2014年8月2日

酒は背筋を伸ばして呑みたい

今朝の番組ゲストは、先週に引き続き「獺祭」の旭酒造社長・桜井博志さん。


今週は、酒を何でどう呑むかについて話を聞いた。桜井さんによると、磁器よりも陶器、さらにワイングラスが優れているとか。酒の温度をそのまま感じるためには、唇にあたるところは薄い方がよい。

パリに出す店では、有田焼作家の14代今泉今右衛門さんに獺祭オリジナルの杯を造ってもらっている。そうしたこだわりが桜井さんらしい。

店で日本酒を頼むと、小振りのグラスをマスのなかに入れて持って来て、客の前でそこに酒を注ぎこぼすというのをよくやれられる。グラスいっぱいに注がれた酒を客は持ち上げるわけにはいかず、背中を丸めてまずは少しすすり呑むようになる。

こうした飲み方が好きな人もいるのだろうが、僕は嫌いだ。だから、グラスの入ったマスを持ってこられると、マスなしで大ぶりのグラスに同じ量だけ入れて持って来てくれと頼む。最近では、行きつけの店はいちいち言わなくても僕には他の客とは違ったグラスを出してくれるようになった。

桜井さんもそうした大の男が背中を丸めて、グラスに注ぎこぼされた酒をすする姿がみみっちくて嫌いらしい。だから、その意味でも今のところはワイングラスがいちばん相応しいと考えている。

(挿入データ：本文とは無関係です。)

Lemma land_128_last x : 0 <= x < 128 -> Z.land x 127 = x /\ (Z.land x 128 =? 0) = true.
Proof.
  intros Hx. pose proof (byte_forall (fun b => implb (b <? 128)
    ((Z.land b 127 =? b) && (Z.land b 128 =? 0)))
    ltac:(vm_compute; reflexivity) x ltac:(unfold is_byte; lia)) as H. cbv beta in H.
  rewrite (proj2 (Z.ltb_lt x 128)) in H by lia. cbn [implb] in H.
  apply andb_true_iff in H as [?%Z.eqb_eq ?]. done.
Qed.

(** One round of the decoder: a marked byte and the final byte. *)
Lemma decode_more fuel lp p val shift x :
  rd lp p = Ok (128 + x) -> 0 <= x < 128 -> 0 <= val < 2 ^ shift -> 0 <= shift <= 21 ->
  lpDecodeBacklen_loop (S fuel) lp p val shift
  = lpDecodeBacklen_loop fuel lp (p - 1) (val + x * 2 ^ shift) (shift + 7).
Proof.
  intros Hr Hx Hv Hs. cbn [lpDecodeBacklen_loop]. rewrite Hr. cbn [mbind res_bind].
  destruct (land_128_cont x Hx) as [-> ->].
  rewrite (proj2 (Z.ltb_ge 28 _)) by lia.
  assert (x * 2 ^ shift < 2 ^ 64).
  { assert (2 ^ shift <= 2 ^ 21) by (apply Z.pow_le_mono_r; lia). nia. }
  rewrite (wrapu_small 64), lor_add_shiftl; [done|lia..|].
  rewrite Z.shiftl_mul_pow2 by lia. nia.
Qed.

Lemma decode_last fuel lp p val shift x :
  rd lp p = Ok x -> 0 <= x < 128 -> 0 <= val < 2 ^ shift -> 0 <= shift <= 28 ->
  lpDecodeBacklen_loop (S fuel) lp p val shift = Ok (val + x * 2 ^ shift).
Proof.
  intros Hr Hx Hv Hs. cbn [lpDecodeBacklen_loop]. rewrite Hr. cbn [mbind res_bind].
  destruct (land_128_last x Hx) as [-> ->].
  assert (x * 2 ^ shift < 2 ^ 64).
  { assert (2 ^ shift <= 2 ^ 28) by (apply Z.pow_le_mono_r; lia). nia. }
  rewrite (wrapu_small 64), lor_add_shiftl; [done|lia..|].
  rewrite Z.shiftl_mul_pow2 by lia. nia.
Qed.

Definition backlen (l : Z) : bytes := fst (lpEncodeBacklen l).
Definition backlen_size (l : Z) : Z := snd (lpEncodeBacklen l).

Lemma zlen_backlen l : zlen (backlen l) = backlen_size l.
Proof. unfold backlen, backlen_size, lpEncodeBacklen. repeat case_match; done. Qed.

Lemma backlen_size_range l : 1 <= backlen_size l <= 5.
Proof. unfold backlen_size, lpEncodeBacklen. repeat case_match; cbn; lia. Qed.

今日の選曲は、リンダ・ロンシュタットの「シンプル・マン、シンプル・ドリーム」。彼女のアルバム「シンプル・ドリームス」からの一曲。



2014年8月1日

花火と雨音

富士山のふもと。湖畔で今日花火大会が行われている。
小雨の中、かすかな雨音と花火の音が聞こえる。



2014年7月30日

頭を白紙にすることも大切

大学院で9月修了予定者のための口述試験があった。僕の担当の学生でこのタイミングで修了するメンバーはおらず、他の学生の修士論文の審査を片手分ほど副査として行った。全員が英語コースで学ぶ留学生である。

ビジネススクールの学生ということもあって、その内容や研究アプローチは固定的でなく、きわめてオーソドックスな学術研究タイプの修士論文から、事例研究やら企業への提案書のようなものもある。

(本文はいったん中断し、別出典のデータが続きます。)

(** ** Validation accepts what the encoder writes *)

Lemma validate_entry e pre post lpbytes :
  elem_ok e -> LP_HDR_SIZE <= zlen pre -> zlen (pre ++ entry e) < lpbytes ->
  lpValidateNext (pre ++ entry e ++ post) (Some (zlen pre)) lpbytes
  = Ok (true, Some (zlen (pre ++ entry e))).
Proof.
  intros He Hp Hl. unfold lpValidateNext, OUT_OF_RANGE.
  pose proof (zlen_data e He) as Hd. pose proof (backlen_size_range (zlen (data e))) as Hb.
  rewrite zlen_app, zlen_entry in Hl |- *.
  rewrite (proj2 (Z.ltb_ge (zlen pre) _)) by lia.
  rewrite (proj2 (Z.ltb_ge _ (zlen pre))) by lia. cbn [orb].
  destruct (entry_head e He) as (b & d & Hh & Hne).
  rewrite Hh. cbn [app]. rewrite rd_here. cbn [mbind res_bind]. rewrite Hne.
  change (b :: d ++ post) with ((b :: d) ++ post). rewrite <- Hh. clear Hh Hne.
  unfold entry. rewrite <- app_assoc.
  destruct (size_bytes e pre (backlen (zlen (data e)) ++ post) He) as (k & -> & Hk).
  cbn [mbind res_bind]. rewrite (proj2 (Z.eqb_neq k 0)) by lia.
  rewrite (proj2 (Z.ltb_ge (zlen pre + k) _)) by lia.
  rewrite (proj2 (Z.ltb_ge _ (zlen pre + k))) by lia. cbn [orb].
  rewrite size_unsafe by done. cbn [mbind res_bind]. fold (backlen_size (zlen (data e))).
  rewrite (wrapu_small 64) by lia.
  rewrite (proj2 (Z.ltb_ge (zlen pre + _) _)) by lia.
  rewrite (proj2 (Z.ltb_ge _ (zlen pre + _))) by lia. cbn [orb].
  replace (zlen pre + (zlen (data e) + backlen_size (zlen (data e))) - 1)
    with (zlen (pre ++ data e) + backlen_size (zlen (data e)) - 1) by (zlen_simpl; lia).
  rewrite (app_assoc pre), decode_backlen by lia. cbn [mbind res_bind].
  rewrite (wrapu_small 64) by lia. rewrite Z.eqb_refl. done.
Qed.

Lemma validate_eof pre post lpbytes :
  LP_HDR_SIZE <= zlen pre < lpbytes ->
  lpValidateNext (pre ++ LP_EOF :: post) (Some (zlen pre)) lpbytes = Ok (true, None).
Proof.
  intros Hp. unfold lpValidateNext, OUT_OF_RANGE.
  rewrite (proj2 (Z.ltb_ge (zlen pre) _)) by lia.
  rewrite (proj2 (Z.ltb_ge _ (zlen pre))) by lia. cbn [orb].
  by rewrite rd_here.
Qed.

(** Every position of a listpack passes the assertion of the cursors. *)
Lemma assert_valid num l r slack :
  Forall elem_ok (l ++ r) ->
  lpAssertValidEntry (lpenc num (l ++ r) slack) (total (l ++ r)) (pos l) = Ok tt.
Proof.
  intros [_ Hr]%Forall_app. unfold lpAssertValidEntry. pose proof (pos_ge l).
  rewrite total_app. pose proof (zlen_nonneg (body r)).
  rewrite <- (zlen_before (total (l ++ r)) num l) in *.
  destruct r as [|e r].
  - rewrite lpenc_split. cbn [body fmap list_fmap concat app].
    rewrite validate_eof by (cbn in *; lia). done.
  - apply Forall_cons_1 in Hr as [He _]. rewrite lpenc_cursor, validate_entry; try done.
    rewrite body_cons in *. rewrite !zlen_app in *. pose proof (zlen_nonneg (body r)). lia.
Qed.

(** ** Traversal *)

(** The byte under a cursor tells whether elements follow. *)
Lemma rd_tail pre r s :
  Forall elem_ok r -> exists b, rd (pre ++ body r ++ LP_EOF :: s) (zlen pre) = Ok b /\
  (b =? LP_EOF) = (match r with [] => true | _ => false end).
Proof.
  intros Hr. destruct r as [|e r].
  - exists LP_EOF. split; [apply rd_here|done].
  - apply Forall_cons_1 in Hr as [He _]. destruct (entry_head e He) as (b & d & Hh & Hb).
    exists b. rewrite body_cons, Hh. cbn [app]. by rewrite rd_here.
Qed.

Section traversal.
Context (num : Z) (slack : bytes).

Lemma bytes_spec es :
  total es < 2 ^ 32 -> lpGetTotalBytes (lpenc num es slack) = Ok (total es).
Proof. intros. apply get_total. pose proof (total_range es). lia. Qed.

Lemma num_spec es :
  num_ok num es -> lpGetNumElements (lpenc num es slack) = Ok num.
Proof. intros Hn. apply get_num. by eapply num_range. Qed.

Lemma set_num_spec es v :
  lpSetNumElements (lpenc num es slack) v = Ok (lpenc v es slack).
Proof. apply set_num. Qed.

Lemma zlen_lpenc es : zlen (lpenc num es slack) = total es + zlen slack.
Proof. unfold lpenc, total, pos. rewrite zlen_app, zlen_hdr. zlen_simpl. unfold LP_HDR_SIZE. lia. Qed.

Lemma rd_pos l r :
  Forall elem_ok (l ++ r) -> exists b, rd (lpenc num (l ++ r) slack) (pos l) = Ok b /\
  (b =? LP_EOF) = (match r with [] => true | _ => false end).
Proof.
  intros [_ Hr]%Forall_app. rewrite <- (zlen_before (total (l ++ r)) num l), lpenc_split.
  by apply rd_tail.
Qed.

Lemma skip_pos l e r :
  elem_ok e -> lpSkip (lpenc num (l ++ e :: r) slack) (pos l) = Ok (pos (l ++ [e])).
Proof.
  intros He. rewrite lpenc_cursor, <- (zlen_before (total (l ++ e :: r)) num l), skip_spec by done.
  f_equal. rewrite pos_app, body_cons, !zlen_app, zlen_before. cbn. by rewrite Z.add_0_r.
Qed.

Lemma next_spec l e r :
  Forall elem_ok (l ++ e :: r) -> total (l ++ e :: r) < 2 ^ 32 ->
  lpNext (lpenc num (l ++ e :: r) slack) (pos l)
  = Ok (match r with [] => None | _ => Some (pos (l ++ [e])) end).
Proof.
  intros Hok Ht. unfold lpNext. pose proof Hok as [_ [He _]%Forall_cons_1]%Forall_app.
  rewrite skip_pos by done. cbn [mbind res_bind].
  rewrite <- (snoc_app l e r) in *.
  destruct (rd_pos (l ++ [e]) r Hok) as (b & -> & Hb). cbn [mbind res_bind]. rewrite Hb.
  destruct r as [|e' r]; [done|]. unfold lpBytes. rewrite bytes_spec by done.
  cbn [mbind res_bind]. rewrite assert_valid by done. done.
Qed.

Lemma first_spec es :
  Forall elem_ok es -> total es < 2 ^ 32 ->
  lpFirst (lpenc num es slack) = Ok (match es with [] => None | _ => Some LP_HDR_SIZE end).
Proof.
  intros Hok Ht. unfold lpFirst. destruct (rd_pos [] es Hok) as (b & Hr & Hb). cbn [app] in Hr.
  change (pos []) with LP_HDR_SIZE in Hr. rewrite Hr. cbn [mbind res_bind]. rewrite Hb.
  destruct es as [|e es]; [done|]. unfold lpBytes. rewrite bytes_spec by done.
  cbn [mbind res_bind]. pose proof (assert_valid num [] (e :: es) slack Hok) as Hv.
  cbn [app] in Hv. change (pos []) with LP_HDR_SIZE in Hv. by rewrite Hv.
Qed.

Lemma prev_spec l e r :
  Forall elem_ok (l ++ e :: r) -> total (l ++ e :: r) < 2 ^ 32 ->
  lpPrev (lpenc num (l ++ e :: r) slack) (pos (l ++ [e])) = Ok (Some (pos l)).
Proof.
  intros Hok Ht. unfold lpPrev. pose proof Hok as [_ [He _]%Forall_cons_1]%Forall_app.
  pose proof (zlen_data e He) as Hd. pose proof (backlen_size_range (zlen (data e))) as Hb.
  pose proof (pos_ge l). rewrite pos_snoc.
  rewrite (proj2 (Z.eqb_neq _ LP_HDR_SIZE)) by lia.
  assert (Hdec : lpDecodeBacklen (lpenc num (l ++ e :: r) slack)
    (pos l + (zlen (data e) + backlen_size (zlen (data e)) + 0) - 1) = Ok (zlen (data e))).
  { rewrite lpenc_cursor. unfold entry. rewrite <- (app_assoc (data e)), (app_assoc _ (data e)).
    rewrite <- (decode_backlen (before (total (l ++ e :: r)) num l ++ data e) (zlen (data e))
      (body r ++ LP_EOF :: slack)) by lia.
    f_equal. rewrite zlen_app, zlen_before. lia. }
  rewrite Hdec. cbn [mbind res_bind]. fold (backlen_size (zlen (data e))).
  rewrite !(wrapu_small 64) by (rewrite ?wrapu_small; lia).
  unfold lpBytes. rewrite bytes_spec by done. cbn [mbind res_bind].
  replace (pos l + _ - 1 - _) with (pos l) by lia. rewrite assert_valid by done. done.
Qed.

Lemma prev_first es : lpPrev (lpenc num es slack) (pos []) = Ok None.
Proof. done. Qed.

Lemma last_spec l e :
  Forall elem_ok (l ++ [e]) -> total (l ++ [e]) < 2 ^ 32 ->
  lpLast (lpenc num (l ++ [e]) slack) = Ok (Some (pos l)).
Proof.
  intros Hok Ht. unfold lpLast. rewrite bytes_spec by done. cbn [mbind res_bind].
  replace (total (l ++ [e]) - 1) with (pos (l ++ [e])) by (unfold total; lia).
  by apply prev_spec.
Qed.

Lemma last_nil : lpLast (lpenc num [] slack) = Ok None.
Proof. unfold lpLast. by rewrite bytes_spec. Qed.

End traversal.

(** The number of elements is bounded by the number of bytes. *)
Lemma zlen_body_ge es : Forall elem_ok es -> 2 * zlen es <= zlen (body es).
Proof.
  induction 1 as [|e es He _ IH]; [done|]. rewrite body_cons, zlen_app, zlen_cons, zlen_entry.
  pose proof (zlen_data e He). pose proof (backlen_size_range (zlen (data e))). lia.
Qed.

Lemma length_lpenc num es slack : Forall elem_ok es -> (length es < length (lpenc num es slack))%nat.
Proof.
  intros Hok. pose proof (zlen_body_ge es Hok) as Hb. unfold lpenc, zlen in *.
  rewrite !length_app. cbn [length]. lia.
Qed.

(** ** Length *)

Lemma length_loop num slack r : forall fuel l count,
  (length r < fuel)%nat -> Forall elem_ok (l ++ r) -> total (l ++ r) < 2 ^ 32 ->
  0 <= count -> count + zlen r < 2 ^ 32 ->
  lpLength_loop fuel (lpenc num (l ++ r) slack)
    (match r with [] => None | _ => Some (pos l) end) count = Ok (count + zlen r).
Proof.
  induction r as [|e r IH]; intros fuel l count Hf Hok Ht Hc Hl; destruct fuel as [|fuel];
    try (cbn in Hf; lia); cbn [lpLength_loop].
  - rewrite zlen_nil. f_equal. lia.
  - rewrite next_spec by done. cbn [mbind res_bind]. rewrite zlen_cons in *.
    pose proof (zlen_nonneg r). rewrite (wrapu_small 32) by lia.
    rewrite <- (snoc_app l e r) in *. cbn [length] in Hf. rewrite IH by (done || lia).
    f_equal. lia.
Qed.

Lemma length_spec lp es :
  repr lp es -> exists lp', lpLength lp = Ok (lp', zlen es) /\ repr lp' es /\ zlen lp' = zlen lp.
Proof.
  intros (num & slack & -> & Hn & Hok & Ht). unfold lpLength.
  pose proof (num_range num es Hn). pose proof (zlen_nonneg es).
  rewrite num_spec by done. cbn [mbind res_bind].
  destruct (Z.eqb_spec num LP_HDR_NUMELE_UNKNOWN) as [->|Hne]; cbn [negb].
  - rewrite first_spec by done. cbn [mbind res_bind].
    pose proof (length_lpenc LP_HDR_NUMELE_UNKNOWN es slack Hok).
    pose proof (zlen_body_ge es Hok). unfold total, pos, LP_HDR_SIZE in Ht.
    pose proof (length_loop LP_HDR_NUMELE_UNKNOWN slack es
      (S (length (lpenc LP_HDR_NUMELE_UNKNOWN es slack))) [] 0 ltac:(lia) Hok ltac:(done) ltac:(lia) ltac:(lia)) as Hl.
    cbn [app] in Hl. change (pos []) with LP_HDR_SIZE in Hl. rewrite Hl. cbn [mbind res_bind].
    rewrite Z.add_0_l. destruct (Z.ltb_spec (zlen es) LP_HDR_NUMELE_UNKNOWN).
    + rewrite set_num_spec. cbn [mbind res_bind].
      eexists. split; [done|]. split; [|by rewrite !zlen_lpenc].
      exists (zlen es), slack. split; [done|]. split; [by left|done].
    + eexists. split; [done|]. split; [|done]. exists LP_HDR_NUMELE_UNKNOWN, slack. done.
  - destruct Hn as [[-> _]|?]; [|done]. eexists. split; [done|].
    split; [|done]. eexists _, _. split; [done|]. split; [|done].
    pose proof (num_range (zlen es) es). unfold num_ok in *. 
    left. split; [done|]. unfold LP_HDR_NUMELE_UNKNOWN, UINT16_MAX in *. lia.
Qed.

(** ** Seeking *)

Lemma seek_forward num slack r : forall fuel l k,
  (length r < fuel)%nat -> Forall elem_ok (l ++ r) -> total (l ++ r) < 2 ^ 32 -> 0 <= k ->
  lpSeek_forward fuel (lpenc num (l ++ r) slack)
    (match r with [] => None | _ => Some (pos l) end) k
  = Ok (if k <? zlen r then Some (pos (l ++ take (Z.to_nat k) r)) else None).
Proof.
  induction r as [|e r IH]; intros fuel l k Hf Hok Ht Hk; destruct fuel as [|fuel];
    try (cbn in Hf; lia); cbn [lpSeek_forward].
  - by rewrite (proj2 (Z.ltb_ge k _)) by (unfold zlen; cbn; lia).
  - pose proof (zlen_nonneg r). rewrite zlen_cons. destruct (Z.ltb_spec 0 k).
    + rewrite next_spec by done. cbn [mbind res_bind].
      rewrite <- (snoc_app l e r) in *. cbn [length] in Hf.
      rewrite IH by (done || lia). replace (Z.to_nat k) with (S (Z.to_nat (k - 1))) by lia.
      cbn [take]. rewrite (snoc_app l e).
      destruct (Z.ltb_spec (k - 1) (zlen r)), (Z.ltb_spec k (1 + zlen r)); done || lia.
    + replace k with 0 by lia. rewrite (proj2 (Z.ltb_lt 0 _)) by lia.
      change (Z.to_nat 0) with 0%nat. by rewrite take_0, app_nil_r.
Qed.

Definition lastpos (l : list elem) : option Z :=
  match l with [] => None | _ => Some (pos (removelast l)) end.

Lemma lastpos_snoc l e : lastpos (l ++ [e]) = Some (pos l).
Proof. unfold lastpos. rewrite removelast_last. by destruct l. Qed.

Lemma seek_backward num slack l : forall fuel r index,
  (length l < fuel)%nat -> Forall elem_ok (l ++ r) -> total (l ++ r) < 2 ^ 32 -> index <= -1 ->
  lpSeek_backward fuel (lpenc num (l ++ r) slack) (lastpos l) index
  = Ok (if 0 <=? zlen l + index then Some (pos (take (Z.to_nat (zlen l + index)) l)) else None).
Proof.
  induction l as [|e l IH] using rev_ind; intros fuel r index Hf Hok Ht Hi; destruct fuel as [|fuel];
    try lia; cbn [lpSeek_backward].
  - cbn [lastpos]. by rewrite (proj2 (Z.leb_gt 0 _)) by (unfold zlen; cbn; lia).
  - rewrite lastpos_snoc, zlen_app. change (zlen [e]) with 1. pose proof (zlen_nonneg l).
    rewrite length_app in Hf. cbn [length] in Hf. destruct (Z.ltb_spec index (-1)).
    + rewrite (snoc_app l e r) in *.
      replace (lpPrev _ (pos l)) with (@Ok (option Z) (lastpos l)).
      2: { destruct l as [|e' l _] using rev_ind; [done|]. rewrite lastpos_snoc.
           rewrite (snoc_app l e') in *. by rewrite prev_spec. }
      cbn [mbind res_bind]. rewrite IH by (done || lia).
      replace (zlen l + (index + 1)) with (zlen l + 1 + index) by lia.
      destruct (Z.leb_spec 0 (zlen l + 1 + index)); [|done].
      rewrite take_app_le; [done|]. unfold zlen. lia.
    + replace index with (-1) by lia. rewrite (proj2 (Z.leb_le 0 _)) by lia.
      replace (zlen l + 1 + -1) with (zlen l) by lia. by rewrite to_nat_zlen, take_app_length.
Qed.

(** The element index that [index] denotes: negative ones count from the end. *)
Definition norm_index (es : list elem) (index : Z) : Z :=
  if index <? 0 then zlen es + index else index.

ある学生の書いたものは、ある特定の企業に関するビジネスレポートとビジネスプロポーザルの中間のようなものだったのだけど、内容的に明らかに必要と思えるパート(章)が欠けていた。

口頭試験ではそれを指摘し、なぜ書かれるべきだったその章を書かなかったのか問うたところ、もの凄く強い口調でその企業は位置づけがユニークだからそれは必要無いと返ってきてちょっと驚いた。

すべての企業はそれぞれユニークであり、それが理由にはならないと説明したのだが、ユニークだとかスペシャルという返答で、結局、回答らしいものは返ってこなかった。

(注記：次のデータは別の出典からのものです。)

(* ===== verification/DictTheory.v ===== *)
(** * Hash tables: the invariant and what each operation does to the contents.

    [dict_ok] is the invariant of a dict: the tables have the sizes and counts
    their fields say, every entry sits in the bucket of its hash, keys are
    distinct over both tables, and while rehashing the buckets below
    [rehashidx] are empty.  [contents d] lists the keys and values; every
    operation is described by a permutation of it. *)

From stdpp Require Import gmap.
From S2P Require Import Prelude Dict.
#[local] Open Scope Z_scope.

Module DictTheory.
Import Dict.

(** ** Sizes and masks *)

Lemma dictht_size exp : 0 <= exp -> DICTHT_SIZE exp = 2 ^ exp.
Proof.
  intros. unfold DICTHT_SIZE. rewrite (proj2 (Z.eqb_neq exp (-1))) by lia.
  rewrite Z.shiftl_mul_pow2 by lia. lia.
Qed.

Lemma dictht_mask exp : 0 <= exp -> DICTHT_SIZE_MASK exp = 2 ^ exp - 1.
Proof.
  intros. unfold DICTHT_SIZE_MASK. rewrite (proj2 (Z.eqb_neq exp (-1))) by lia.
  by rewrite dictht_size.
Qed.

(** The bucket of a hash in a table of size [2^exp]. *)
Definition slot (exp h : Z) : Z := Z.land h (DICTHT_SIZE_MASK exp).

Lemma slot_mod exp h : 0 <= exp -> slot exp h = h mod 2 ^ exp.
Proof. intros. unfold slot. rewrite dictht_mask by done. by apply land_ones_mod. Qed.

Lemma slot_range exp h : 0 <= exp -> 0 <= slot exp h < 2 ^ exp.
Proof. intros. rewrite slot_mod by done. apply Z.mod_pos_bound, Z.pow_pos_nonneg; lia. Qed.

(** Masking the index of a larger table gives the index in a smaller one. *)
Lemma slot_slot e1 e0 h : 0 <= e1 <= e0 -> slot e1 (slot e0 h) = slot e1 h.
Proof.
  intros He. rewrite !slot_mod by lia. replace e0 with (e1 + (e0 - e1)) by lia.
  rewrite Z.pow_add_r by lia. rewrite Z.rem_mul_r by lia.
  rewrite Z.mul_comm, Z.mod_add by lia. apply Z.mod_mod. lia.
Qed.

(** [_dictNextExp] is the smallest sufficient power of two, at least 4. *)
Lemma next_exp_spec size :
  0 <= size < LONG_MAX ->
  let e := _dictNextExp size in
  2 <= e <= 63 /\ size <= 2 ^ e /\ (e = 2 \/ 2 ^ (e - 1) < size).
Proof.
  unfold _dictNextExp, DICT_HT_INITIAL_SIZE, DICT_HT_INITIAL_EXP, LONG_MAX, INT64_MAX, clzl.
  change (Z.shiftl 1 2) with 4. intros Hs. destruct (Z.leb_spec size 4); [cbn; lia|].
  rewrite (proj2 (Z.leb_gt _ _)) by lia. cbv zeta.
  destruct (Z.log2_spec (size - 1) ltac:(lia)) as [Hl Hu].
  pose proof (Z.log2_le_mono 4 (size - 1) ltac:(lia)) as H2. change (Z.log2 4) with 2 in H2.
  assert (Z.log2 (size - 1) < 63) by (apply Z.log2_lt_pow2; lia).
  replace (8 * 8 - (63 - Z.log2 (size - 1))) with (Z.succ (Z.log2 (size - 1))) by lia.
  replace (Z.succ (Z.log2 (size - 1)) - 1) with (Z.log2 (size - 1)) by lia. lia.
Qed.

Section theory.
Context {K V : Type}.
#[local] Abbreviation dict := (@dict K V).
#[local] Abbreviation ht := (@ht K V).
#[local] Abbreviation dictEntry := (@dictEntry K V).
#[local] Abbreviation chain := (list dictEntry).

(** What the dictionary relies on from its type: comparison is equality of
    keys, hashes are 64 bit numbers, and pointers are odd where the type says
    so. *)
Class DictTypeOk (ty : @dictType K) : Prop := {
  keyCompare_eq a b : keyCompare ty a b = true <-> a = b;
  hash_range k : 0 <= hashFunction ty k < 2 ^ 64;
  odd_keys k : keys_are_odd ty = true -> odd_key ty k = true
}.

Context (ty : @dictType K) {Hty : DictTypeOk ty}.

気になったのは、その学生の挑んでくるような返答の仕方。何が何でも自分がやった研究を守るんだというある種の闘争心のようなものを感じた。

2時間半ほどですべての審査を終え、会場を出た時に目に入ったのは、会場の部屋の前に据えられた"Room for Oral Defense" という文字。僕は学生ではないので想像するしかないが、これがOral Examinationだったら彼らの気持ちの持ち様は違っていたんじゃないだろうか、なんてことを感じつつ、トルストイのある言葉を思い出していたのである。
どんなに愚鈍な相手であっても、頭を白紙にして聞いてもらえるものなら、この上なく難しい問題を説明することはできる。しかし、どんなに聡明な相手であっても、その相手の頭の中に、すでに一片の疑問もなく事を知り尽くしているという固定観念が宿ってきた場合、この上なく素朴な事柄すら伝えることはできない 
口述試験では、こうすればもっと良くなるよ、というのがわれわれ審査する側の質問の通常の意図なのだが、どうも相手の留学生はそうは思ってくれなかったらしい。せっかくの自分の研究にケチをつけられたと感じたのか、あるいは "defense"という言葉から何が何でも「防衛」しなければいけないと信じていたのか。

2014年7月26日

日本酒には、大きな可能性がある

今朝の「木村達也 ビジネスの森」は、純米大吟醸酒で一躍全国的なブランドになった獺祭(だっさい)を醸造する旭酒造社長の桜井博志さんをゲストにお招きし、お話をうかがった。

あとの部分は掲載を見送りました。